Pour le bicentenaire de la marque, le nouveau propriétaire industriel a réédité un « petit Godin », à l’image de son fameux ancêtre (troisième en partant de la gauche).

Côté production, la marque Godin a été rachetée en 1988 par les Cheminées Philippe qui poursuit la production de poêles et maintient l’activité du site de Guise avec 240 salariés. Pour le bicentenaire, elle a ressorti un poêle collector « le petit Godin » datant de 1858, et se remet à produire une cocotte en fonte émaillée. Il aurait cependant pu être intéressant  d’organiser à cette occasion un concours pour un nouveau poêle réunissant des caractéristiques de la marque, de nouvelles techniques de chauffe  et un design contemporain.
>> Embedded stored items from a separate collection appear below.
(** C2, counterexample. The url [.../a] is first seen before [.../b] among
    the raw anchors, but its first anchor is a navigation link that the
    noise filter drops: in the output [.../b] comes first. *)
Lemma raw_anchor_order_not_kept :
  let raw_links :=
    [ {| a_href := "https://x/release-notes/a"; a_text := "Home" |};
      {| a_href := "https://x/release-notes/b"; a_text := "Feature B" |};
      {| a_href := "https://x/release-notes/a"; a_text := "Feature A" |} ] in
  classify raw_links
  = [ {| text := "Feature B"; url := "https://x/release-notes/b";
         original_href := "https://x/release-notes/b" |};
      {| text := "Feature A"; url := "https://x/release-notes/a";
         original_href := "https://x/release-notes/a" |} ]
  ∧ ¬ ∀ u v, same_order (a_href <$> raw_links) (url <$> classify raw_links) u v.
Proof.
  split; [by vm_compute|].
  intros H.
  destruct (H "https://x/release-notes/a" "https://x/release-notes/b" 0 1)
    as (i' & j' & Hi & Hj & Hij); [by vm_compute..|].
  vm_compute in Hi, Hj. injection Hi as <-. injection Hj as <-. lia.
Qed.

(** C7. Scenario A: of the three anchors, the login anchor is filtered out
    and the second anchor of [.../a] is a duplicate; one link remains. *)
Theorem scenario_A :
  classify
    [ {| a_href := "https://x/release-notes/a"; a_text := "Feature A" |};
      {| a_href := "https://x/login"; a_text := "Login" |};
      {| a_href := "https://x/release-notes/a"; a_text := "Feature A dup" |} ]
  = [ {| text := "Feature A"; url := "https://x/release-notes/a";
         original_href := "https://x/release-notes/a" |} ].
Proof. by vm_compute. Qed.


End ClassifierFacts.
(** * Pentatonic: chord symbols to transposed pentatonic scales in solfege

    A shallow embedding of [pentatonic.py]: the chord parser
    [get_root_and_type], the scale generator [get_pentatonic_scale_notes],
    the instrument table [get_transposition_semitones], the renderer
    [get_solfege_name] and the counting phase of [run_analysis_gui],
    followed by the properties the specification states about them.

    Python values are modelled as follows.
    - [str] is a list of Unicode code points ([N]); literals are written
      [lit "..."] and decoded from the UTF-8 bytes of the Rocq string.
    - [int] is [Z]; [%] is [Z.modulo] (the divisor is always 12).
    - a [dict] is a [gmap]; a [list] is a [list].
    - a computation is a value of [res]: it returns or raises. *)

From Stdlib Require Import ZArith NArith Ascii String.
From stdpp Require Import gmap list strings sorting.

Local Open Scope Z_scope.

(** ** Python primitives *)

Module Py.

(** Exceptions the modelled code could raise. *)
Inductive exn := IndexError | KeyError.

(** The outcome of evaluating a Python expression or running a function. *)
Inductive res (A : Type) :=
| Ret (a : A)
| Raise (e : exn).
Global Arguments Ret {A} a.
Global Arguments Raise {A} e.

Definition bind {A B} (m : res A) (k : A → res B) : res B :=
  match m with
  | Ret a => k a
  | Raise e => Raise e
  end.

Global Instance res_ret : MRet res := @Ret.
Global Instance res_bind : MBind res := λ A B k m, bind m k.

(** Running a computation over a list, left to right (a comprehension or a
    [for] loop that appends one result per element). *)
Fixpoint for_each {A B} (f : A → res B) (l : list A) : res (list B) :=
  match l with
  | [] => Ret []
  | x :: l' => y ← f x; ys ← for_each f l'; Ret (y :: ys)
  end.

(** Code points of the characters the program names. *)
Definition ch_sharp : N := 35%N.      (* '#' *)
Definition ch_b : N := 98%N.          (* 'b' *)
Definition ch_m : N := 109%N.         (* 'm' *)
Definition ch_flat : N := 9837%N.     (* U+266D MUSIC FLAT SIGN *)

(** UTF-8 decoding of a well-formed byte sequence. *)
Fixpoint utf8_decode (bs : list N) : list N :=
  match bs with
  | [] => []
  | b :: bs' =>
      if (b <? 128)%N then b :: utf8_decode bs'
      else if (b <? 224)%N then
        match bs' with
        | c1 :: r => ((b mod 32) * 64 + c1 mod 64)%N :: utf8_decode r
        | _ => []
        end
      else if (b <? 240)%N then
        match bs' with
        | c1 :: c2 :: r =>
            (((b mod 16) * 64 + c1 mod 64) * 64 + c2 mod 64)%N :: utf8_decode r
        | _ => []
        end
      else
        match bs' with
        | c1 :: c2 :: c3 :: r =>
            ((((b mod 8) * 64 + c1 mod 64) * 64 + c2 mod 64) * 64 + c3 mod 64)%N
              :: utf8_decode r
        | _ => []
        end
  end.

(** A [str] literal. *)
Definition lit (s : string) : list N :=
  utf8_decode (N_of_ascii <$> list_ascii_of_string s).
Global Arguments lit s%_string.

(** [len(s)] *)
Definition len {A} (l : list A) : Z := Z.of_nat (length l).

(** [l[i]] on a list: negative indices count from the end, anything out
    of range raises [IndexError]. *)
Definition getitem {A} (l : list A) (i : Z) : res A :=
  let j := if i <? 0 then len l + i else i in
  if j <? 0 then Raise IndexError
  else match l !! Z.to_nat j with
       | Some x => Ret x
       | None => Raise IndexError
       end.

(** [s[i]] on a [str]: a string of one character. *)
Definition str_getitem (s : list N) (i : Z) : res (list N) :=
  c ← getitem s i; Ret [c].

(** [s[:i]] *)
Definition slice_to {A} (l : list A) (i : Z) : list A :=
  let j := if i <? 0 then Z.max 0 (len l + i) else i in
  take (Z.to_nat j) l.

(** [d[k]] on a dict. *)
Definition dict_getitem {V} (d : gmap (list N) V) (k : list N) : res V :=
  match d !! k with
  | Some v => Ret v
  | None => Raise KeyError
  end.

(** [d.get(k, default)] *)
Definition dict_get {V} (d : gmap (list N) V) (k : list N) (dflt : V) : V :=
  default dflt (d !! k).

(** [c in s] for a one-character string [c]. *)
Definition contains (c : N) (s : list N) : bool := bool_decide (c ∈ s).

(** [x in l] for a list of strings. *)
Definition in_list (x : list N) (l : list (list N)) : bool := bool_decide (x ∈ l).

(** [k in d] for a dict. *)
Definition in_dict {V} (k : list N) (d : gmap (list N) V) : bool :=
  bool_decide (is_Some (d !! k)).

(** [s.find(c)] for a one-character string [c]: the first index, or -1. *)
Fixpoint find (c : N) (s : list N) : Z :=
  match s with
  | [] => -1
  | x :: s' =>
      if bool_decide (x = c) then 0
      else let r := find c s' in if r <? 0 then -1 else r + 1
  end.

(** The part of the Unicode character database the program consults
    outside ASCII: [str.isalpha], [str.isspace] (used by [strip]) and the
    full upper-case mapping (used by [upper]).  The ASCII range and the
    flat sign, the only other character the program mentions, are fixed
    below; the rest of the tables is a parameter of the development. *)
Record unicode := Unicode {
  uni_isalpha : N → bool;
  uni_isspace : N → bool;
  uni_upper : N → list N;
}.

Section Tables.
Context (U : unicode).

Definition ascii_upper_letter (c : N) : bool := ((65 <=? c) && (c <=? 90))%N.
Definition ascii_lower_letter (c : N) : bool := ((97 <=? c) && (c <=? 122))%N.

Definition char_isalpha (c : N) : bool :=
  if (c <? 128)%N then ascii_upper_letter c || ascii_lower_letter c
  else if (c =? ch_flat)%N then false
  else uni_isalpha U c.

Definition char_isspace (c : N) : bool :=
  if (c <? 128)%N then
    ((9 <=? c) && (c <=? 13) || (28 <=? c) && (c <=? 32))%N
  else if (c =? ch_flat)%N then false
  else uni_isspace U c.

Definition char_upper (c : N) : list N :=
  if (c <? 128)%N then [if ascii_lower_letter c then (c - 32)%N else c]
  else if (c =? ch_flat)%N then [c]
  else uni_upper U c.

(** [s.isalpha()] *)
Definition isalpha (s : list N) : bool :=
  negb (bool_decide (s = [])) && forallb char_isalpha s.

(** [s.upper()] *)
Definition upper (s : list N) : list N := s ≫= char_upper.

Fixpoint lstrip (s : list N) : list N :=
  match s with
  | c :: s' => if char_isspace c then lstrip s' else s
  | [] => []
  end.

(** [s.strip()] *)
Definition strip (s : list N) : list N := reverse (lstrip (reverse (lstrip s))).
End Tables.

End Py.

Import Py.

(** A dict display or comprehension: items are inserted left to right, a
    later item replacing an earlier one with the same key. *)
Definition dict_of {V} (items : list (list N * V)) : gmap (list N) V :=
  list_to_map (reverse items).

(** ** The pitch tables (lines 7-21) *)

Definition ENHARMONIC_EQUIVALENTS : gmap (list N) (list N) :=
  dict_of [ (lit "C#", lit "Db"); (lit "Db", lit "C#");
            (lit "D#", lit "Eb"); (lit "Eb", lit "D#");
            (lit "F#", lit "Gb"); (lit "Gb", lit "F#");
            (lit "G#", lit "Ab"); (lit "Ab", lit "G#");
            (lit "A#", lit "Bb"); (lit "Bb", lit "A#") ].

Definition NOTES_SHARP : list (list N) :=
  [ lit "C"; lit "C#"; lit "D"; lit "D#"; lit "E"; lit "F";
    lit "F#"; lit "G"; lit "G#"; lit "A"; lit "A#"; lit "B" ].

Definition NOTE_TO_INT : gmap (list N) Z :=
  dict_of (imap (λ i note, (note, Z.of_nat i)) NOTES_SHARP).

Definition SOLFEGE_SHARP : list (list N) :=
  [ lit "ド"; lit "ド#"; lit "レ"; lit "レ#"; lit "ミ"; lit "ファ";
    lit "ファ#"; lit "ソ"; lit "ソ#"; lit "ラ"; lit "ラ#"; lit "シ" ].

Definition SOLFEGE_FLAT : list (list N) :=
  [ lit "ド"; lit "レb"; lit "レ"; lit "ミb"; lit "ミ"; lit "ファ";
    lit "ソb"; lit "ソ"; lit "ラb"; lit "ラ"; lit "シb"; lit "シ" ].

(** The three values of [notation_type]: the strings "sharp", "flat" and
    "natural". *)
Inductive notation := sharp | flat | natural.

Global Instance notation_eq_dec : EqDecision notation.
Proof. solve_decision. Defined.

(** ** [collections.Counter] and [most_common]

    A [Counter] is a dict whose items keep the order in which their keys
    were first inserted, so it is modelled as an association list.
    [most_common(n)] is [heapq.nlargest(n, items, key=count)], which the
    library documents as [sorted(items, key=count, reverse=True)[:n]]: a
    stable sort, so items of equal count keep their order. *)

Section Counter.
Context {A : Type} `{EqDecision A}.

(** [c[x] += 1] *)
Fixpoint counter_add (x : A) (c : list (A * nat)) : list (A * nat) :=
  match c with
  | [] => [(x, 1%nat)]
  | (y, n) :: c' =>
      if bool_decide (y = x) then (y, S n) :: c'
      else (y, n) :: counter_add x c'
  end.

(** [Counter(iterable)] *)
Definition Counter (l : list A) : list (A * nat) :=
  foldl (λ c x, counter_add x c) [] l.

(** Insertion of an item in front of a list sorted by descending count:
    it goes after the items of greater count and before the rest. *)
Fixpoint insert_by_count (x : A * nat) (l : list (A * nat)) : list (A * nat) :=
  match l with
  | [] => [x]
  | y :: l' =>
      if (x.2 <? y.2)%nat then y :: insert_by_count x l'
      else x :: y :: l'
  end.

(** [sorted(items, key=count, reverse=True)] *)
Definition sorted_by_count (c : list (A * nat)) : list (A * nat) :=
  foldr insert_by_count [] c.

Definition most_common (n : nat) (c : list (A * nat)) : list (A * nat) :=
  take n (sorted_by_count c).
End Counter.

Section Program.
Context (U : unicode).

(** ** The chord parser (lines 24-69) *)

(** Lines 32-45: the minor flag and the root candidate.  Only the first
    'm' of the string, the one [find] returns, is looked at. *)
Definition minor_marker (code_name_raw : list N) : res (bool * list N) :=
  if contains ch_m code_name_raw then
    let m_index := find ch_m code_name_raw in
    is_marker ←
      (if bool_decide (m_index > 0) then
         if bool_decide (m_index + 1 = len code_name_raw) then Ret true
         else next ← str_getitem code_name_raw (m_index + 1);
              Ret (negb (isalpha U next))
       else Ret false);
    if is_marker : bool then Ret (true, slice_to code_name_raw m_index)
    else Ret (false, code_name_raw)
  else Ret (false, code_name_raw).

(** Line 51: the test a prefix has to pass. *)
Definition is_root_spelling (potential_root : list N) : bool :=
  in_list potential_root NOTES_SHARP
  || in_dict potential_root ENHARMONIC_EQUIVALENTS.

(** Lines 55-60. *)
Definition notation_of (root_note_str : list N) : notation :=
  if contains ch_sharp root_note_str then sharp
  else if contains ch_b root_note_str || contains ch_flat root_note_str then flat
  else natural.

(** Lines 48-62: [for i in range(len(root_part_candidate), 0, -1)], as a
    recursion on the number of prefixes still to try. *)
Fixpoint find_root (root_part_candidate : list N) (i : nat) : option (list N) :=
  match i with
  | O => None
  | S i' =>
      let potential_root := slice_to root_part_candidate (Z.of_nat i) in
      if is_root_spelling potential_root then Some potential_root
      else find_root root_part_candidate i'
  end.

(** The result [None] stands for the triple [(None, None, None)]; every
    other return of the function is a triple of three values. *)
Definition get_root_and_type (code_name_raw : list N)
  : res (option (list N * bool * notation)) :=
  if bool_decide (code_name_raw = []) then Ret None
  else
    '(is_minor_chord, root_part_candidate) ← minor_marker code_name_raw;
    match find_root root_part_candidate (length root_part_candidate) with
    | Some root_note_str =>
        Ret (Some (root_note_str, is_minor_chord, notation_of root_note_str))
    | None =>
        if bool_decide (len root_part_candidate >= 1) then
          first ← str_getitem root_part_candidate 0;
          if in_list first NOTES_SHARP
          then Ret (Some (first, is_minor_chord, natural))
          else Ret None
        else Ret None
    end.

(** ** The pentatonic generator (lines 72-99) *)

(** Line 94. *)
Definition intervals (is_minor_chord : bool) : list Z :=
  if is_minor_chord then [0; 3; 5; 7; 10] else [0; 2; 4; 7; 9].

(** Line 97. *)
Definition scale_notes_sharp (root_int : Z) (is_minor_chord : bool)
  : res (list (list N)) :=
  for_each (λ i, getitem NOTES_SHARP ((root_int + i) mod 12))
           (intervals is_minor_chord).

(** Lines 82-87. *)
Definition root_for_calc (root_note_str_orig : list N) : option (list N) :=
  if contains ch_b root_note_str_orig || contains ch_flat root_note_str_orig
  then ENHARMONIC_EQUIVALENTS !! root_note_str_orig
  else Some root_note_str_orig.

Definition get_pentatonic_scale_notes (code_name_raw : list N)
  : res (option (list (list N) * bool * notation)) :=
  parsed ← get_root_and_type code_name_raw;
  match parsed with
  | None => Ret None
  | Some (root_note_str_orig, is_minor_chord, notation_type) =>
      if bool_decide (root_note_str_orig = []) then Ret None
      else
        match root_for_calc root_note_str_orig with
        | None => Ret None
        | Some root =>
            if negb (in_dict root NOTE_TO_INT) then Ret None
            else
              root_int ← dict_getitem NOTE_TO_INT root;
              notes ← scale_notes_sharp root_int is_minor_chord;
              Ret (Some (notes, is_minor_chord, notation_type))
        end
  end.
(** The calls made between two states: the trace grows by them, no
    directory is created, and [spreadResults] grows by the rows they
    fetched, in the order they were fetched. *)
Definition logged (st st' : State W) : Prop :=
  exists evs,
    trace st' = trace st ++ evs
    /\ spreadResults st' = spreadResults st ++ flat_map spread_of evs
    /\ forallb (fun ev => negb (is_mkdir ev)) evs = true.

(** Every record of [spreadResults] is a row some call has fetched. *)
Definition flushed (st : State W) : Prop :=
  spreadResults st = flat_map spread_of (trace st).

End Relations.

(** ** The calls of one turn of the loop *)

(** The calls one turn of the loop can make for an item of kind
    [queryType] whose file is [dbPath] and whose statement is [query]:
    none (the file to delete is not there, or [args] is not JSON); one
    [unlinkSync] of the file; or one database opened on the file, one
    statement sent to it, and the database closed when, and only when,
    the statement has not failed. *)
Inductive turn_calls (queryType dbPath query : string) : list Event -> Prop :=
| calls_none :
    turn_calls queryType dbPath query []
| calls_unlink err :
    queryType = "DELETE_DATABASE" ->
    turn_calls queryType dbPath query [EvUnlinkSync dbPath err]
| calls_all args rows :
    queryType = "SELECT" ->
    turn_calls queryType dbPath query
      [EvDatabaseNew dbPath; EvDatabaseAll dbPath query args (inr rows);
       EvDatabaseClose dbPath]
| calls_all_failed args e :
    queryType = "SELECT" ->
    turn_calls queryType dbPath query
      [EvDatabaseNew dbPath; EvDatabaseAll dbPath query args (inl e)]
| calls_run args :
    mutating queryType = true ->
    turn_calls queryType dbPath query
      [EvDatabaseNew dbPath; EvDatabaseRun dbPath query args None;
       EvDatabaseClose dbPath]
| calls_run_failed args e :
    mutating queryType = true ->
    turn_calls queryType dbPath query
      [EvDatabaseNew dbPath; EvDatabaseRun dbPath query args (Some e)].

(** The same invocation but for the [query] and [args] of items whose
    kind is [DELETE_DATABASE]. *)
Definition same_but_unread_by_delete (this1 this2 : IExecuteFunctions) : Prop :=
  getInputData this1 = getInputData this2
  /\ getWorkflow this1 = getWorkflow this2
  /\ continueOnFail this1 = continueOnFail this2
  /\ forall i,
       param_dbName (nodeParameters this1 i) = param_dbName (nodeParameters this2 i)
       /\ param_query_type (nodeParameters this1 i)
          = param_query_type (nodeParameters this2 i)
       /\ (getNodeParameter this1 "query_type" i "AUTO" = "DELETE_DATABASE"
           \/ (param_query (nodeParameters this1 i) = param_query (nodeParameters this2 i)
               /\ param_args (nodeParameters this1 i)
                  = param_args (nodeParameters this2 i))).

(** The payloads [execute] can leave in an item that came in with
    payload [before], by the kind and the database name of the item. *)
Inductive payload_of (continue : bool) (queryType dbName : string) (before : jsval)
  : jsval -> Prop :=
| payload_untouched :
    queryType = "SELECT" -> payload_of continue queryType dbName before before
| payload_changes :
    mutating queryType = true -> payload_of continue queryType dbName before changes_1
| payload_deleted :
    queryType = "DELETE_DATABASE" ->
    payload_of continue queryType dbName before (deleted_payload dbName)
| payload_missing :
    queryType = "DELETE_DATABASE" ->
    payload_of continue queryType dbName before (missing_payload dbName)
| payload_error e :
    continue = true -> payload_of continue queryType dbName before (error_payload e).

(** * Properties *)

(** ** Relations the whole method preserves *)

Section Preserved.

Context {W : Type} `{RT : Runtime W}.

Section Preorder.

Variable P : State W -> State W -> Prop.
Hypothesis P_refl : forall st, P st st.
Hypothesis P_trans : forall a b c, P a b -> P b c -> P a c.

Lemma preserves_ret {A} (a : A) : preserves P (ret a).
Proof using P_refl. intros st r st' [= <- <-]. apply P_refl. Qed.

Lemma preserves_throw {A} e : preserves P (@throw W A e).
Proof using P_refl. intros st r st' [= <- <-]. apply P_refl. Qed.

Lemma preserves_pure {A} (f : State W -> Completion A) :
  preserves P (fun st => (f st, st)).
Proof using P_refl. intros st r st' [= <- <-]. apply P_refl. Qed.

Lemma preserves_bind {A B} (m : M A) (k : A -> M B) :
  preserves P m -> (forall a, preserves P (k a)) -> preserves P (bind m k).
Proof using P_trans.
  intros Hm Hk st r st' H. unfold bind in H.
  destruct (m st) as [[a|e] st1] eqn:E.
  - eapply P_trans; [eapply Hm, E | eapply Hk, H].
  - injection H as <- <-. eapply Hm, E.
Qed.

Lemma preserves_try_catch {A} (m : M A) (h : JsError -> M A) :
  preserves P m -> (forall e, preserves P (h e)) -> preserves P (try_catch m h).
Proof using P_trans.
  intros Hm Hh st r st' H. unfold try_catch in H.
  destruct (m st) as [[a|e] st1] eqn:E.
  - injection H as <- <-. eapply Hm, E.
  - eapply P_trans; [eapply Hm, E | eapply Hh, H].
Qed.

Lemma preserves_if {A} (b : bool) (m1 m2 : M A) :
  preserves P m1 -> preserves P m2 -> preserves P (if b then m1 else m2).
Proof. destruct b; auto. Qed.

End Preorder.

(** A relation that every call preserves is preserved by the [try]
    block.  [ok] are the items whose payload may be written. *)
Section Calls.

Variable P : State W -> State W -> Prop.
Variable ok : nat -> Prop.
Hypothesis P_refl : forall st, P st st.
Hypothesis P_trans : forall a b c, P a b -> P b c -> P a c.
Hypothesis P_external : forall w ev st, P st (external w ev st).
Hypothesis P_setItemJson : forall i v, ok i -> preserves P (setItemJson i v).
Hypothesis P_pushAll : forall rows, preserves P (pushAll rows).

Lemma preserves_unlinkSync p : preserves P (unlinkSync p).
Proof using P_external.
  intros st r st'. unfold unlinkSync.
  destruct (fs_unlinkSync p (world st)) as [[e|] w]; intros [= <- <-];
    by apply P_external.
Qed.

Lemma preserves_parse text : preserves P (parse text).
Proof using P_refl.
  intros st r st'. unfold parse.
  destruct (JSON_parse text); intros [= <- <-]; apply P_refl.
Qed.

Lemma preserves_newDatabase p : preserves P (newDatabase p).
Proof using P_external. intros st r st' [= <- <-]. by apply P_external. Qed.

Lemma preserves_all db q a : preserves P (all db q a).
Proof using P_external.
  intros st r st'. unfold all.
  destruct (Database_all db q a (world st)) as [[e|rows] w]; intros [= <- <-];
    by apply P_external.
Qed.

Lemma preserves_run db q a : preserves P (run db q a).
Proof using P_external.
  intros st r st'. unfold run.
  destruct (Database_run db q a (world st)) as [[e|] w]; intros [= <- <-];
    by apply P_external.
Qed.

Lemma preserves_close db : preserves P (close db).
Proof using P_external. intros st r st' [= <- <-]. by apply P_external. Qed.

Lemma preserves_tryBody this wfDir i : ok i -> preserves P (tryBody this wfDir i).
Proof using P_refl P_trans P_external P_setItemJson P_pushAll.
  intros Hi. unfold tryBody.
  repeat first
    [ apply preserves_if
    | apply preserves_bind; [assumption | | intros ?]
    | apply preserves_pure; assumption
    | apply preserves_unlinkSync
    | apply preserves_parse | apply preserves_newDatabase
    | apply preserves_all | apply preserves_run | apply preserves_close
    | apply P_setItemJson; assumption | apply P_pushAll ].
Qed.

End Calls.

(** A relation that the [try] block and the [catch] clause preserve is
    preserved by the loop and by what follows it. *)
Section Loop.

Variable P : State W -> State W -> Prop.
Variable ok : nat -> Prop.
Variable this : IExecuteFunctions.
Hypothesis P_refl : forall st, P st st.
Hypothesis P_trans : forall a b c, P a b -> P b c -> P a c.
Hypothesis P_tryBody : forall wfDir i, ok i -> preserves P (tryBody this wfDir i).
Hypothesis P_setItemJson : forall i v, ok i -> preserves P (setItemJson i v).

Lemma preserves_iteration wfDir i : ok i -> preserves P (iteration this wfDir i).
Proof using P_refl P_trans P_tryBody P_setItemJson.
  intros Hi. unfold iteration.
  apply preserves_try_catch; [assumption | by apply P_tryBody |].
  intros e. apply preserves_if; [by apply P_setItemJson | by apply preserves_throw].
Qed.

Lemma preserves_forLoop wfDir indices :
  Forall ok indices -> preserves P (forLoop this wfDir indices).
Proof using P_refl P_trans P_tryBody P_setItemJson.
  induction 1 as [|i later Hi _ IH]; simpl.
  - by apply preserves_ret.
  - apply preserves_bind; [assumption | by apply preserves_iteration | intros _; apply IH].
Qed.

Lemma preserves_selectOutput : preserves P selectOutput.
Proof using P_refl P_trans.
  unfold selectOutput, prepareOutputData.
  apply preserves_bind; [assumption | by apply preserves_pure | intros n].
  apply preserves_if; by apply preserves_ret.
Qed.

End Loop.

End Preserved.

(** ** The invariants of the loop *)

Section Invariants.

Context {W : Type} `{RT : Runtime W}.
Implicit Types (st : State W) (this : IExecuteFunctions).

Lemma same_binary_refl st : same_binary st st.
Proof. reflexivity. Qed.

Lemma same_binary_trans st1 st2 st3 :
  same_binary st1 st2 -> same_binary st2 st3 -> same_binary st1 st3.
Proof. unfold same_binary. congruence. Qed.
L’année dernière, l’entreprise a obtenu le label « Origine France garantie ». « Le poêle est tendance et nous avons pris le virage design depuis plusieurs années, assurait Philippe Gregori, directeur commercial de la société, à la La Voix du Nord, en 2017. Un poêle français sur quatre est Godin : nous détenons 22 % du marché français. Selon une étude commerciale nationale, 76 % des Français connaissent notre marque référence. »

A une heure où l’on reparle de l’esprit participatif, c’est un bel exemple à célébrer que celui d’un visionnaire qui a œuvré pour le bonheur et le bien-être humain.